Arjun catches Sharma and interrogates him. Sharma says that Rajjo is still alive and knows where his sister is, and Tina is his daughter. Arjun drops Sharma to his death.

Back at the police control room, the Commissioner shows camera footage proving Rajjo is alive. Arjun travels to Amritsar and meets Sardar Vichitra Singh (Gulshan Grover), and tells him that he has come to find Rajjo.
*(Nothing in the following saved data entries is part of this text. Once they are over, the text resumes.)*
(* ===== verification/Prelude.v ===== *)
(** * MINI-BK: a verification library

    MINI-BK is a task scheduler: an HTTP API accepts shell commands, a
    PostgreSQL table records them, a queue holds those that wait, a scheduler
    runs them on the server or hands them to agents on other machines, and the
    agents report what became of them.  This library models the program of
    [src/cmd] and [src/internal] and proves what its parts and their
    composition do.

    ** How the program is put together

    [cmd/server/main.go] connects the stores and wires one of each part: the
    task store and the task service over it; the queue, in Redis if Redis can
    be reached and in memory otherwise; the executor; the node store and the
    node manager; with etcd also the watch on the nodes' leases, the service
    discovery, the lease of the claims and the leader election; the scheduler;
    the Gin router with the rate limiter and the handlers; and the gRPC service
    of the agents.  They share state: the service and the scheduler write the
    same rows, the queue, the scheduler and the goroutines of the executions
    hold pointers to the same [Task] objects, the agents' calls change the node
    manager the scheduler selects from, and cancellations reach the scheduler
    as Pub/Sub messages.

    ** The files, and what of the program each one models

    - This file: machine integers that wrap, time, errors, the state monad
      [M] with its Hoare triples, record setters, sorting and map iteration as
      classes, lists, and [eventually] (a property inevitably reached).
    - GoStrings, GoFormat, Float64, FloatScan, Sha256: the functions of Go's
      standard library the program uses ([strings], [strconv], [fmt.Sscanf],
      [time.Format], [float64], [math.Round], [crypto/sha256]), executable.
    - Model: [internal/model] (tasks with their status machine, nodes).
    - Heap, TaskQueue, InMemQueue, RedisQueue: [container/heap] and
      [internal/queue].  TaskQueue is the Go interface as a class with its
      laws; the two queues are its instances.
    - TaskStore, NodeStore: the SQL statements of [internal/store] on tables.
    - NodeManager: [internal/nodemanager].  Discovery: [internal/discovery].
    - RateLimit: [internal/middleware].  Pool: [internal/grpcclient].
      Config: [internal/config].
    - Runtime: the joint state [World] of the server and the effects of its
      handlers.  Invariant: the invariant of that state with one triple per
      effect.  Concrete: an instance of every class, for the witnesses.
    - TaskService and TaskServiceSpec: [internal/service].
    - Scheduler and SchedulerSpec: [internal/scheduler], except [Start].
      Claims: its claims in the etcd that several schedulers share.
    - Executor: [internal/executor].  LogStream: [internal/logstream] and the
      handler [streamTaskLog].  Api: the other handlers of [internal/api].
      Routes: [RegisterRoutes] and what each route has to do.
    - GrpcServer: [internal/grpcserver].  Machine, Membership, Agent,
      AgentProcess: [cmd/agent/main.go] (what it reads of its machine, its start
      and its heartbeats, the execution of a pulled task, its loops and its end).
    - System: the server as a transition system; each request, report, message
      or end of an execution is one step, and the scheduling cycle is cut at
      its iterations so that all of them interleave with it.
    - Leases: the nodes' leases as they are renewed and expire, on the node
      manager, the watch on the leases and the agents' calls.
    - Election: [internal/election], and [Start] and [runTickLoop] of the
      scheduler on top of System.
    - Server: [cmd/server/main.go] up to the serving program, and the
      connections of [internal/store].  Shutdown: its end, with Go's deferred
      calls.

    On top of System, with no code of their own:

    - Progress: a task of an idle server from its creation to its end.
    - Held: an interface ([HeldInv]) for properties of every task pointer the
      server holds.  Its instances are Restart (a server that has just started
      on the table of an earlier run) and Integrity (what is executed is what
      was submitted).
    - Ownership: the places a task can be in, and that it is in one of them.
    - Outage: a server whose database refuses every statement.
    - Recovery: tasks whose deadline has passed.
    - Cycle: a whole cycle compared with a pure pass over the waiting tasks.
    - Batch: many tasks at a time, until all of them have ended.

    An operation keeps the name of its Go function.  Where the code mutates a
    shared object, the model does too: a task pointer is a location of the
    store [w_mem], and [load] and [assign] read and write it.  A handler is a
    computation in [M W], a sequence of statements on the shared state; System
    makes it one step.  A mutex makes it one in the program for the operations
    of the in-memory queue, the channels of the nodes, [markOffline] and
    [checkOfflineNodes]; the other handlers hold none, or give it back before
    their statement in the database (see Limits).

    ** What the theorems show

    - Safety of the whole server: [resource_safety], [reachable_well_formed],
      [one_place_per_task], [runs_as_submitted], and for the agents
      [agent_membership].
    - Several servers: [ClaimTask_exclusive] and, when the lease of the claims
      has ended, [lost_lease_stops].
    - The cycle: [tick_terminates], [tick_first_fit] (it is one pass over the
      ready tasks by priority), [SelectNode_least], [node_queue_fifo].
    - Ends of executions: [failTask_outcome], [completeTask_outcome],
      [remote_execution] (from the server to the agent and back).
    - Liveness: [accepted_task_finishes], [batch_finishes],
      [single_scheduler_ticks], [executor_slots]; and its failure, [elected_never_ticks].
    - Deadlines, failures and restarts: [left_running_finishes],
      [interrupted_task_repeated]; and what they cost,
      [timeout_retried_twice] and [restart_strands].
    - The queues refine an abstract queue: [InMem_refines], [Redis_refines],
      with [Pop_terminates] and [Redis_delays].
    - Requests: [CreateTask_spec], [CancelTask_spec], [routes_functional] (what
      every route answers and changes), [RateLimit_exact].
    - Storage and texts: [store_roundtrip], [stream_in_order], [stream_ends],
      [detected_resources].
    - Nodes and connections: [silent_node_detected] and
      [restart_breaks_detection] (with etcd), [discovery_reference],
      [pool_no_leak].
    - Configuration: [reload_last_wins].

    Further results are lemmas of their files: [main_outcome],
    [no_redis_breaks_api] and [shutdown_in_order] for the program, [Load_exact]
    for the configuration, [tick_is_steps] (the function [tick] refines the
    steps of System), [dispatch_runs_task], [late_report_requeues],
    [claimed_task_is_dropped] and [cancel_overwrites] for the scheduler and the
    service, [overdue_recovered] for the
    deadlines, [unknown_task_is_500] and [getStats_counts] for the API,
    [Run_classifies] and [streamOutput_lines] for the executor,
    [FindByLabels_reference] and [heartbeat_undoes_drain] for the nodes,
    [pulls_reported] and [interrupt_loses] for the agent.

    ** Bounds and fuel

    [tick] has fuel for the iterations of its dispatch loop; [tick_terminates]
    gives the number that is enough, one more than the tasks ready in the
    queue.  [InMemQueue.Pop] has fuel for its polls; [Pop_terminates] computes
    it from the timeout.  Everything else recurs on its data.  An [int] is a
    [Z] wrapped at 64 bits, an [int32] at 32, sizes in bytes are taken modulo
    2^64.

    ** Parameters

    What is not under [src/] is an argument with its documented behaviour as
    the laws of a class, each with an instance: the clock, UUIDs, database
    errors, sort and map order ([Host], [HostOk]); Redis as commands of the
    deduplication, counters, streams and queue ([Redis], [RedisCounter],
    [RedisStreams], [RedisServer]); etcd ([Etcd] with its transactions and leases,
    [EtcdReplies], [LeaseService], the events of the watches and of the election); Viper; the operating system as a
    function from a command to its process, and [Machine].  A method called on
    a nil Redis client panics, and Gin's recovery answers 500.

    ** Not modelled

    - The messages of [pkg/proto] are generated; the web console is
      TypeScript.
    - What listening, shutting down a server and closing a client do inside
      the libraries; the order of these calls is modelled.
    - The timers of the loops: a tick is a step or an event.
    - Log output; it changes no state.

    What is left of the files under [src/] has no behaviour of its own to model:
    imports, comments, the wiring of constructors, log calls, and the interfaces
    whose methods are the classes above.

    ** Limits

    [batch_finishes] is about a server to which nothing is submitted any more:
    with arrivals that go on, a task without a priority or one that needs much
    of the machine may be overtaken for ever ([one_slot] in Cycle).  The lease
    of the claims expires at any moment, as a change of etcd from outside, not
    on a clock.

    [CreateTask], [CancelTask], [HandleRemoteResult] and the end of an
    execution ([completeTask]) hold no lock in the program, and [Heartbeat],
    [DrainNode] and [UncordonNode] none around their statement; each is one
    step of System (or of Leases and Membership), as is an iteration of the
    cycle: the theorems over the reachable states are about interleavings of
    whole handlers.  What happens
    when another step falls between two statements of one of them is outside
    them.  One such race is proved: [cancel_overwrites] splits [CancelTask]
    after its read and shows that it writes its copy over whatever the row has
    become, so that the success of an execution can be lost
    ([cancel_overwrites_success]).  The event stream of a log is cut at its
    reads and checks. *)

From Stdlib Require Import ZArith Lia Ascii.
From Stdlib Require Export String.
From stdpp Require Export sorting option base gmap strings list.

#[export] Set Default Goal Selector "!".

Declare Scope go_scope.
Delimit Scope go_scope with go.
#[global] Open Scope Z_scope.

(** ** Machine integers

    Go's [int] and [int64] are 64 bits wide on every platform the program is
    built for, [int32] is the width of the protobuf counters.  A value is a
    [Z]; every arithmetic operation the code performs wraps around
    explicitly. *)

Definition wrap (w : Z) (z : Z) : Z := (z + 2 ^ (w - 1)) mod 2 ^ w - 2 ^ (w - 1).
Abbreviation wrap64 := (wrap 64).
Abbreviation wrap32 := (wrap 32).

Definition in_int (w : Z) (z : Z) : Prop := - 2 ^ (w - 1) <= z < 2 ^ (w - 1).
Abbreviation in_i64 := (in_int 64).
Abbreviation in_i32 := (in_int 32).

Definition add64 (a b : Z) : Z := wrap64 (a + b).
Definition sub64 (a b : Z) : Z := wrap64 (a - b).
Definition mul64 (a b : Z) : Z := wrap64 (a * b).

(** [a << n] at type [int64]; Go panics on a negative count, which the
    callers' invariant [0 <= RetryCount] excludes. *)
Definition shl64 (a n : Z) : Z := wrap64 (Z.shiftl a n).

Notation "a '+64' b" := (add64 a b) (at level 50, left associativity) : go_scope.
Notation "a '-64' b" := (sub64 a b) (at level 50, left associativity) : go_scope.
Notation "a '*64' b" := (mul64 a b) (at level 40, left associativity) : go_scope.

Lemma wrap_in_int w z : 0 < w → in_int w (wrap w z).
Proof.
  intros Hw. unfold in_int, wrap.
  pose proof (Z.mod_pos_bound (z + 2 ^ (w - 1)) (2 ^ w)
                ltac:(apply Z.pow_pos_nonneg; lia)) as Hb.
  assert (2 ^ w = 2 * 2 ^ (w - 1)) as Hp.
  { rewrite <- Z.pow_succ_r by lia. f_equal. lia. }
  lia.
Qed.
(* ===== verification/GoStrings.v ===== *)
(** * The string functions of Go's standard library the program uses

    A Go string is a sequence of bytes, a [string] of Rocq a sequence of
    eight-bit [ascii] characters.  Modelled: [strings.HasPrefix], [HasSuffix],
    [TrimPrefix], and [Split] and [SplitN] with a separator of one byte (the
    only ones used). *)

From S2P Require Import Prelude.
From Stdlib Require Import Ascii.


(** ** Prefixes and suffixes *)

Definition HasPrefix (s p : string) : bool := String.prefix p s.

Fixpoint drop_bytes (n : nat) (s : string) : string :=
  match n, s with
  | O, _ => s
  | S _, EmptyString => EmptyString
  | S n, String _ s => drop_bytes n s
  end.

Definition TrimPrefix (s p : string) : string :=
  if HasPrefix s p then drop_bytes (String.length p) s else s.

Definition HasSuffix (s p : string) : bool :=
  (String.length p <=? String.length s)%nat &&
  bool_decide (drop_bytes (String.length s - String.length p) s = p).

(** ** Splitting at a one-byte separator *)

Definition newline : ascii := "010".

Fixpoint contains_byte (c : ascii) (s : string) : bool :=
  match s with
  | EmptyString => false
  | String a s => Ascii.eqb a c || contains_byte c s
  end.

(** The text before the first [c] and, when there is one, the text after it. *)
Fixpoint cut_byte (c : ascii) (s : string) : string * option string :=
  match s with
  | EmptyString => (EmptyString, None)
  | String a s =>
      if Ascii.eqb a c then (EmptyString, Some s)
      else let '(before, after) := cut_byte c s in (String a before, after)
  end.

(** [strings.SplitN(s, c, 2)] *)
Definition SplitN2 (s : string) (c : ascii) : list string :=
  match cut_byte c s with
  | (before, None) => [before]
  | (before, Some after) => [before; after]
  end.

(** [strings.Split(s, c)] *)
Fixpoint Split (s : string) (c : ascii) : list string :=
  match s with
  | EmptyString => [EmptyString]
  | String a s =>
      if Ascii.eqb a c then EmptyString :: Split s c
      else match Split s c with
           | x :: xs => String a x :: xs
           | [] => [String a EmptyString]
           end
  end.

(** ** Facts *)

Lemma append_cons a s t : String a s +:+ t = String a (s +:+ t).
Proof. done. Qed.

Lemma append_nil_l s : EmptyString +:+ s = s.
Proof. done. Qed.

Lemma append_nil_r s : s +:+ EmptyString = s.
Proof. induction s as [|a s IH]; [done|]. by rewrite append_cons, IH. Qed.

Lemma append_assoc s t u : (s +:+ t) +:+ u = s +:+ (t +:+ u).
Proof.
  induction s as [|a s IH]; [done|]. by rewrite !append_cons, IH.
Qed.

Lemma drop_bytes_append p s : drop_bytes (String.length p) (p +:+ s) = s.
Proof. induction p as [|a p IH]; [done|]. by rewrite append_cons. Qed.

Lemma HasPrefix_append p s : HasPrefix (p +:+ s) p = true.
Proof.
  unfold HasPrefix. induction p as [|a p IH]; [by destruct s|].
  rewrite append_cons. simpl. by destruct (ascii_dec a a).
Qed.

Lemma TrimPrefix_append p s : TrimPrefix (p +:+ s) p = s.
Proof. unfold TrimPrefix. by rewrite HasPrefix_append, drop_bytes_append. Qed.

Lemma cut_byte_None c s b : cut_byte c s = (b, None) → b = s ∧ contains_byte c s = false.
Proof.
  revert b. induction s as [|a s IH]; intros b; simpl; [by intros [= <-]|].
  destruct (Ascii.eqb a c); [done|]. destruct (cut_byte c s) as [b' o].
  intros [= <- ->]. by destruct (IH b' eq_refl) as [-> ->].
Qed.

Lemma cut_byte_Some c s b t :
  cut_byte c s = (b, Some t) ↔ s = b +:+ String c t ∧ contains_byte c b = false.
Proof.
  revert b. induction s as [|a s IH]; intros b; simpl.
  { split; [done|]. intros [H _]. by destruct b. }
  destruct (Ascii.eqb_spec a c) as [->|Hne].
  - split; [by intros [= <- ->]|]. intros [H Hb]. destruct b as [|a' b].
    + by injection H as ->.
    + injection H as <- _. simpl in Hb. by rewrite Ascii.eqb_refl in Hb.
  - destruct (cut_byte c s) as [b' o] eqn:Hc. split.
    + intros [= <- ->]. destruct (proj1 (IH b') eq_refl) as [-> Hb].
      simpl. by rewrite (proj2 (Ascii.eqb_neq a c) Hne).
    + intros [H Hb]. destruct b as [|a' b].
      * injection H as <- _. done.
      * injection H as <- H. simpl in Hb. apply orb_false_iff in Hb as [_ Hb].
        by injection (proj2 (IH b) (conj H Hb)) as -> ->.
Qed.

Lemma SplitN2_pair s c k v :
  SplitN2 s c = [k; v] ↔ s = k +:+ String c v ∧ contains_byte c k = false.
Proof.
  unfold SplitN2. destruct (cut_byte c s) as [b [t|]] eqn:Hc.
  - rewrite <- cut_byte_Some, Hc. split; by intros [= -> ->].
  - split; [done|]. intros H. apply cut_byte_Some in H. congruence.
Qed.

Lemma SplitN2_nonempty s c : SplitN2 s c ≠ [].
Proof. unfold SplitN2. by destruct (cut_byte c s) as [? [?|]]. Qed.

(** The first part is the same however often the rest is split. *)
Lemma Split_head s c : head (Split s c) = head (SplitN2 s c).
Proof.
  unfold SplitN2. induction s as [|a s IH]; simpl; [done|].
  destruct (Ascii.eqb a c); [done|].
  destruct (cut_byte c s) as [b [t|]]; destruct (Split s c); simpl in *; congruence.
Qed.

Lemma SplitN2_no_sep s c : contains_byte c s = false → SplitN2 s c = [s].
Proof.
  intros H. unfold SplitN2. destruct (cut_byte c s) as [b [t|]] eqn:Hc.
  - apply cut_byte_Some in Hc as [-> Hb]. exfalso.
    induction b as [|a b IH]; simpl in *.
    + by rewrite Ascii.eqb_refl in H.
    + apply orb_false_iff in Hb as [_ Hb], H as [_ H]. by apply IH.
  - apply cut_byte_None in Hc as [-> _]. done.
Qed.

(** ** Splitting what was joined *)

Lemma Split_cons c s : ∃ x xs, Split s c = x :: xs.
Proof.
  induction s as [|a s (x & xs & IH)]; cbn [Split]; [by eauto|].
  destruct (Ascii.eqb a c); [by eauto|]. rewrite IH. eauto.
Qed.

Lemma Split_line c l s : contains_byte c l = false → Split (l +:+ String c s) c = l :: Split s c.
Proof.
  induction l as [|a l IH]; cbn [contains_byte]; intros Hl.
  - rewrite append_nil_l. cbn [Split]. by rewrite Ascii.eqb_refl.
  - apply orb_false_iff in Hl as [Ha Hl]. rewrite append_cons. cbn [Split].
    by rewrite Ha, IH.
Qed.

Lemma Split_none c l : contains_byte c l = false → Split l c = [l].
Proof.
  induction l as [|a l IH]; [done|]. cbn [contains_byte Split].
  intros [Ha Hl]%orb_false_iff. by rewrite Ha, IH.
Qed.

Lemma Split_app_head c l s x xs :
  contains_byte c l = false → Split s c = x :: xs → Split (l +:+ s) c = (l +:+ x) :: xs.
Proof.
  intros Hl Hs. induction l as [|a l IH]; cbn [contains_byte] in *; [done|].
  apply orb_false_iff in Hl as [Ha Hl]. rewrite !append_cons. cbn [Split]. by rewrite Ha, IH.
Qed.

(** [strings.Join(ls, c)] *)
Fixpoint Join (c : ascii) (ls : list string) : string :=
  match ls with
  | [] => EmptyString
  | [l] => l
  | l :: ls => l +:+ String c (Join c ls)
  end.

Lemma Split_Join c ls :
  ls ≠ [] → Forall (λ l, contains_byte c l = false) ls → Split (Join c ls) c = ls.
Proof.
  intros Hne Hls. induction Hls as [|l ls Hl Hls IH]; [done|]. destruct ls as [|l' ls].
  - by apply Split_none.
  - change (Join c (l :: l' :: ls)) with (l +:+ String c (Join c (l' :: ls))).
    rewrite Split_line by done. by rewrite IH.
Qed.

(** ** The byte order of strings, as [sort.Strings] compares them *)

Lemma string_ltb_leb s t : String.ltb s t = negb (String.leb t s).
Proof.
  unfold String.ltb, String.leb. rewrite (String.compare_antisym s t).
  by destruct (String.compare t s).
Qed.

Lemma string_ltb_false s t : String.ltb t s = false ↔ String.le s t.
Proof.
  rewrite string_ltb_leb, negb_false_iff. unfold String.le. by destruct (String.leb s t).
Qed.

Lemma string_ltb_strict_weak P : strict_weak P String.ltb.
Proof.
  split.
  - intros x _. by apply string_ltb_false.
  - intros x y z _ _ _. rewrite <- !not_false_iff_true, !string_ltb_false.
    intros Hxy Hyz Hzx. destruct (String.le_total y z); [|done].
    apply Hxy. by trans z.
  - intros x y z _ _ _. rewrite !string_ltb_false. intros ??. by trans y.
Qed.

Lemma sort_strings_sorted `{SortByOk} l : Sorted String.le (sort_by String.ltb l).
Proof.
  pose proof (sort_by_sorted _ l (string_ltb_strict_weak (.∈ l))) as Hs.
  induction Hs as [|x l' Hs IH Hhd]; constructor; [done|].
  destruct Hhd; constructor. by apply string_ltb_false.
Qed.

(** Sorting strings has one possible outcome. *)
Lemma sort_strings_unique (S1 S2 : SortBy) `{!@SortByOk S1, !@SortByOk S2} l1 l2 :
  l1 ≡ₚ l2 →
  @sort_by S1 _ String.ltb l1 = @sort_by S2 _ String.ltb l2.
Proof.
  intros Hp. apply (Sorted_unique String.le).
  - by apply sort_strings_sorted.
  - by apply sort_strings_sorted.
  - by rewrite !sort_by_perm.
Qed.
Lemma Sscanf_range format input : Forall (λ n, in_i64 n) (Sscanf format input).1.
Proof.
  assert (∀ k f input, (String.length f < k)%nat → Forall (λ n, in_i64 n) (Sscanf f input).1) as H;
    [|apply (H (S (String.length format))); lia].
  clear. induction k as [|k IH]; intros f input Hk; [lia|].
  destruct f as [|a f]; [constructor|]. cbn [scanf]. cbn in Hk.
  destruct (Ascii.eqb a "%").
  - destruct f as [|b f]; [constructor|]. destruct (Ascii.eqb b "d"); [|constructor].
    destruct (scan_int input) as [[n rest]|] eqn:Hn; [|constructor].
    apply scan_int_range in Hn. specialize (IH f rest ltac:(cbn in Hk; lia)).
    destruct (Sscanf f rest) as [ns ok]. by constructor.
  - destruct (Ascii.eqb a " ").
    + destruct (HasPrefix f " "); [apply IH; lia|].
      destruct (bool_decide _ || _); [apply IH; lia|constructor].
    + destruct input as [|b input]; [constructor|].
      destruct (Ascii.eqb a b); [apply IH; lia|constructor].
Qed.

(** ** [strings.TrimSpace] *)

Fixpoint TrimLeft (s : string) : string :=
  match s with
  | String a s1 =>
      if (byte a =? 10) || is_space1 (byte a) then TrimLeft s1
      else match s1 with
           | String b s2 =>
               if is_space2 (byte a) (byte b) then TrimLeft s2
               else match s2 with
                    | String c s3 =>
                        if is_space3 (byte a) (byte b) (byte c) then TrimLeft s3 else s
                    | EmptyString => s
                    end
           | EmptyString => s
           end
  | EmptyString => EmptyString
  end.

(** Without the longest suffix that is white space. *)
Fixpoint TrimRight (s : string) : string :=
  match s with
  | String a s' =>
      if bool_decide (TrimLeft s = EmptyString) then EmptyString else String a (TrimRight s')
  | EmptyString => EmptyString
  end.

Definition TrimSpace (s : string) : string := TrimRight (TrimLeft s).

Example TrimSpace_examples :
  TrimSpace "  gpu " = "gpu"%string ∧ TrimSpace " a b " = "a b"%string ∧ TrimSpace "   " = ""%string.
Proof. by vm_compute. Qed.

(** [strconv.Atoi] reads back what [strconv.Itoa] writes. *)
Lemma byte_digit d :
  (d < 10)%N → byte (pretty_N_char d) = 48 + Z.of_N d ∧ is_digit (pretty_N_char d) = true.
Proof.
  intros Hd. assert (d = 0 ∨ d = 1 ∨ d = 2 ∨ d = 3 ∨ d = 4 ∨ d = 5 ∨ d = 6 ∨ d = 7 ∨ d = 8 ∨ d = 9)%N
    as Hc by lia.
  repeat (destruct Hc as [->|Hc]; [done|]). by subst.
Qed.

Lemma parse_digits x s :
  Z.of_N x <= max_uint64 → parse_uint 0 (pretty_N_go x s) = parse_uint (Z.of_N x) s.
Proof.
  revert s. induction (N.lt_wf_0 x) as [x _ IH]. intros s Hx.
  destruct (decide (x = 0)%N) as [->|Hne]; [by rewrite pretty_N_go_0|].
  pose proof (N.div_mod x 10 ltac:(done)) as Hdm. pose proof (N.mod_lt x 10 ltac:(done)) as Hlt.
  assert (x / 10 < x)%N as Hdiv by (apply N.div_lt; lia).
  rewrite pretty_N_go_step by lia. rewrite IH by (done || lia). cbn [parse_uint].
  destruct (byte_digit (x mod 10) Hlt) as [-> ->]. cbn [negb].
  replace (10 * Z.of_N (x / 10) + (48 + Z.of_N (x mod 10) - 48)) with (Z.of_N x) by lia.
  destruct (Z.ltb_spec max_uint64 (Z.of_N x)); [lia|done].
Qed.

(** The first byte of a positive number is neither a sign nor missing. *)
Lemma pretty_head x s :
  (0 < x)%N → ∃ a s', pretty_N_go x s = String a s' ∧ is_digit a = true.
Proof.
  revert s. induction (N.lt_wf_0 x) as [x _ IH]. intros s Hx. rewrite pretty_N_go_step by done.
  destruct (decide (x / 10 = 0)%N) as [->|Hne].
  - rewrite pretty_N_go_0. eexists _, _. split; [done|]. by apply byte_digit, N.mod_lt.
  - apply IH; [apply N.div_lt; lia|by apply N.neq_0_lt_0].
Qed.

Lemma Atoi_Itoa z : in_i64 z → Atoi (Itoa z) = (z, true).
Proof.
  intros Hz. destruct z as [|p|p]; [done|..].
  - change (Itoa (Zpos p)) with (pretty_N_go (Npos p) EmptyString).
    destruct (pretty_head (Npos p) EmptyString) as (a & s & Hs & Ha); [done|].
    pose proof (parse_digits (Npos p) EmptyString ltac:(unfold max_uint64; cbn; int_lia)) as Hp.
    rewrite Hs in Hp |- *. unfold Atoi.
    assert ((byte a =? 45) = false ∧ (byte a =? 43) = false) as [-> ->].
    { unfold is_digit in Ha. apply andb_true_iff in Ha as [Ha%Z.leb_le _]. lia. }
    rewrite Hp. cbn [parse_uint]. change (Z.of_N (Npos p)) with (Zpos p).
    destruct (Z.ltb_spec (2 ^ 63 - 1) (Zpos p)); [int_lia|done].
  - change (Itoa (Zneg p)) with ("-" +:+ pretty_N_go (Npos p) EmptyString).
    destruct (pretty_head (Npos p) EmptyString) as (a & s & Hs & Ha); [done|].
    pose proof (parse_digits (Npos p) EmptyString ltac:(unfold max_uint64; cbn; int_lia)) as Hp.
    rewrite Hs in Hp |- *. change ("-" +:+ String a s) with (String "-" (String a s)).
    unfold Atoi. change (byte "-" =? 45) with true. cbv iota.
    rewrite Hp. cbn [parse_uint]. change (Z.of_N (Npos p)) with (Zpos p).
    destruct (Z.ltb_spec (2 ^ 63) (Zpos p)); [int_lia|done].
Qed.

(** [%d] reads back what [strconv.Itoa] writes. *)
Definition no_digit (s : string) : bool :=
  match s with String a _ => negb (is_digit a) | EmptyString => true end.

Lemma scan_digits_stop n any s : no_digit s = true → scan_digits n any s = (n, any).
Proof. destruct s as [|a s]; [done|]. cbn. by destruct (is_digit a). Qed.

Lemma drop_digits_stop s : no_digit s = true → drop_digits s = s.
Proof. destruct s as [|a s]; [done|]. cbn. by destruct (is_digit a). Qed.

Lemma scan_pretty x s any :
  scan_digits 0 any (pretty_N_go x s) =
    scan_digits (Z.of_N x) (if decide (x = 0)%N then any else true) s ∧
  drop_digits (pretty_N_go x s) = drop_digits s.
Proof.
  revert s. induction (N.lt_wf_0 x) as [x _ IH]. intros s.
  destruct (decide (x = 0)%N) as [->|Hne]; [by rewrite pretty_N_go_0|].
  pose proof (N.div_mod x 10 ltac:(done)) as Hdm. pose proof (N.mod_lt x 10 ltac:(done)) as Hlt.
  rewrite pretty_N_go_step by lia. destruct (IH (x / 10)%N ltac:(apply N.div_lt; lia)
    (String (pretty_N_char (x mod 10)) s)) as [-> ->].
  cbn [scan_digits drop_digits]. destruct (byte_digit (x mod 10) Hlt) as [-> ->].
  split; [|done]. f_equal. lia.
Qed.

Lemma skip_space_digit a s : is_digit a = true → skip_space (String a s) = String a s.
Proof.
  intros Ha. assert (∀ k, 57 < k ∨ k < 48 → (byte a =? k) = false) as E.
  { unfold is_digit in Ha. lia. }
  cbn [skip_space]. unfold is_space1, is_space2, is_space3. cbn [existsb].
  destruct s as [|b [|c s]]; by rewrite !E by lia.
Qed.

Lemma scan_int_digit a s :
  is_digit a = true →
  scan_int (String a s) =
    let n := (scan_digits 0 false (String a s)).1 in
    if n <? 2 ^ 63 then Some (n, drop_digits (String a s)) else None.
Proof.
  intros Ha. assert (48 <= byte a <= 57) as Hb.
  { unfold is_digit in Ha. apply andb_true_iff in Ha as [H1%Z.leb_le H2%Z.leb_le]. lia. }
  unfold scan_int. rewrite skip_space_digit by done.
  assert ((byte a =? 45) = false ∧ (byte a =? 43) = false) as [-> ->] by lia.
  assert (∀ s n, 0 <= n → 0 <= (scan_digits n true s).1 ∧ (scan_digits n true s).2 = true) as Hs.
  { clear. induction s as [|c s IH]; intros n Hn; [done|]. cbn. destruct (is_digit c) eqn:Hc; [|done].
    unfold is_digit in Hc. apply andb_true_iff in Hc as [H1%Z.leb_le H2%Z.leb_le]. apply IH. lia. }
  cbn [scan_digits]. rewrite Ha. destruct (Hs s (10 * 0 + (byte a - 48)) ltac:(lia)) as [Hn Hany].
  destruct (scan_digits _ true s) as [n any]. cbn [fst snd] in Hn, Hany |- *. rewrite Hany.
  assert ((- 2 ^ 63 <=? n) = true) as -> by lia. done.
Qed.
Arjun reveals to Tina her father's identity. Tina confronts Rajjo, and he realizes his mistakes. Before he can reveal where Chhote has kept Pooja, he is shot and dies in Tina's arms. Tina tells Arjun to follow Rocky. Chhote makes an appearance, and Arjun kills him and Rocky. Arjun comes back to India with Pooja and reunites with Tina and his family.

== Cast ==
- Raakhee as Purnima Raichand
- Akshay Kumar as Arjun Raichand
- Kareena Kapoor as Tina Saluja
- Pooja Batra as Kamini Arora
- Suresh Oberoi as Babu Raichand
- Kabir Bedi as Chhote Pathan
- Rami Reddy as Shetty
- Gulshan Grover as Sardarji, Vichitra Singh
- Shakti Kapoor as Upadhyay
- Dalip Tahil as D.K. Sharma
- Ashish Vidyarthi as Police Commissioner
- Sharat Saxena as Black John, Mafia Don
- Jeetu Verma as Junior, Black John Brother
- Raj Babbar as Rajjo Singh
- Arbaaz Ali Khan as Rocky (Chhote Pathan's henchman)
- Anirudh Agarwal
- Razak Khan as Razak Khan, a TT
- Upasana Singh
- Vrajesh Hirjee as Pepsi
- Dinesh Hingoo as Astrologer in Train
- Viju Khote as Popatbhai
- Supriya Karnik as Kokila (Coca Cola) Shah
- Kunickaa Sadanand
- Veeru Krishnan as Mummy
- Dolly Bindra
- Rakesh Bedi

==Soundtrack==
The soundtrack was composed by Sanjeev-Darshan. PlanetBollywood.com wrote "Talaash is a good example of a bad soundtrack. The over-worked Sameer seriously needs to put more effort into his writing instead of just recycling his previous songs. As for Sanjeev-Darshan, this film is just another addition to their continuing list of pathetic scores".
- Dil Le Gaya Pardesi - Alka Yagnik
- Bhangra Paa Le - Udit Narayan, Anuradha Sriram
- Tune Kaha Jab Se Haan - Shaan, Alka Yagnik
- Masoom Chehra (Male) - Kumar Sanu
- Baaga Ma Jab Mor Bole - Alka Yagnik
- Yaar Badal Na Jaana - Udit Narayan, Alka Yagnik
- Masoom Chehra (Female) - Alka Yagnik
- Zindagi Se Jung - Alka Yagnik
- Rabba Pyaar Se Mila De - Vasundhara Das

==Reception==
Rediff wrote "Talaash has no story. Darshan seems undecided whether to focus on the main plot (Akshay Kumar's search for his sister) or the love angle (between Akshay and Kareena Kapoor). The result is that he goofs up on both fronts and you have one confused film". Bollywood Hungama wrote "TALAASH follows the oft-repeated track all through, from start to finish. And that's where the fault lies. Although the basic storyline is interesting, the way the drama unfolds gives you a feeling of 'been there, done that'". Planet Bollywood wrote "Don't expect perfect-ness or glory but entertainment that is tolerable at best".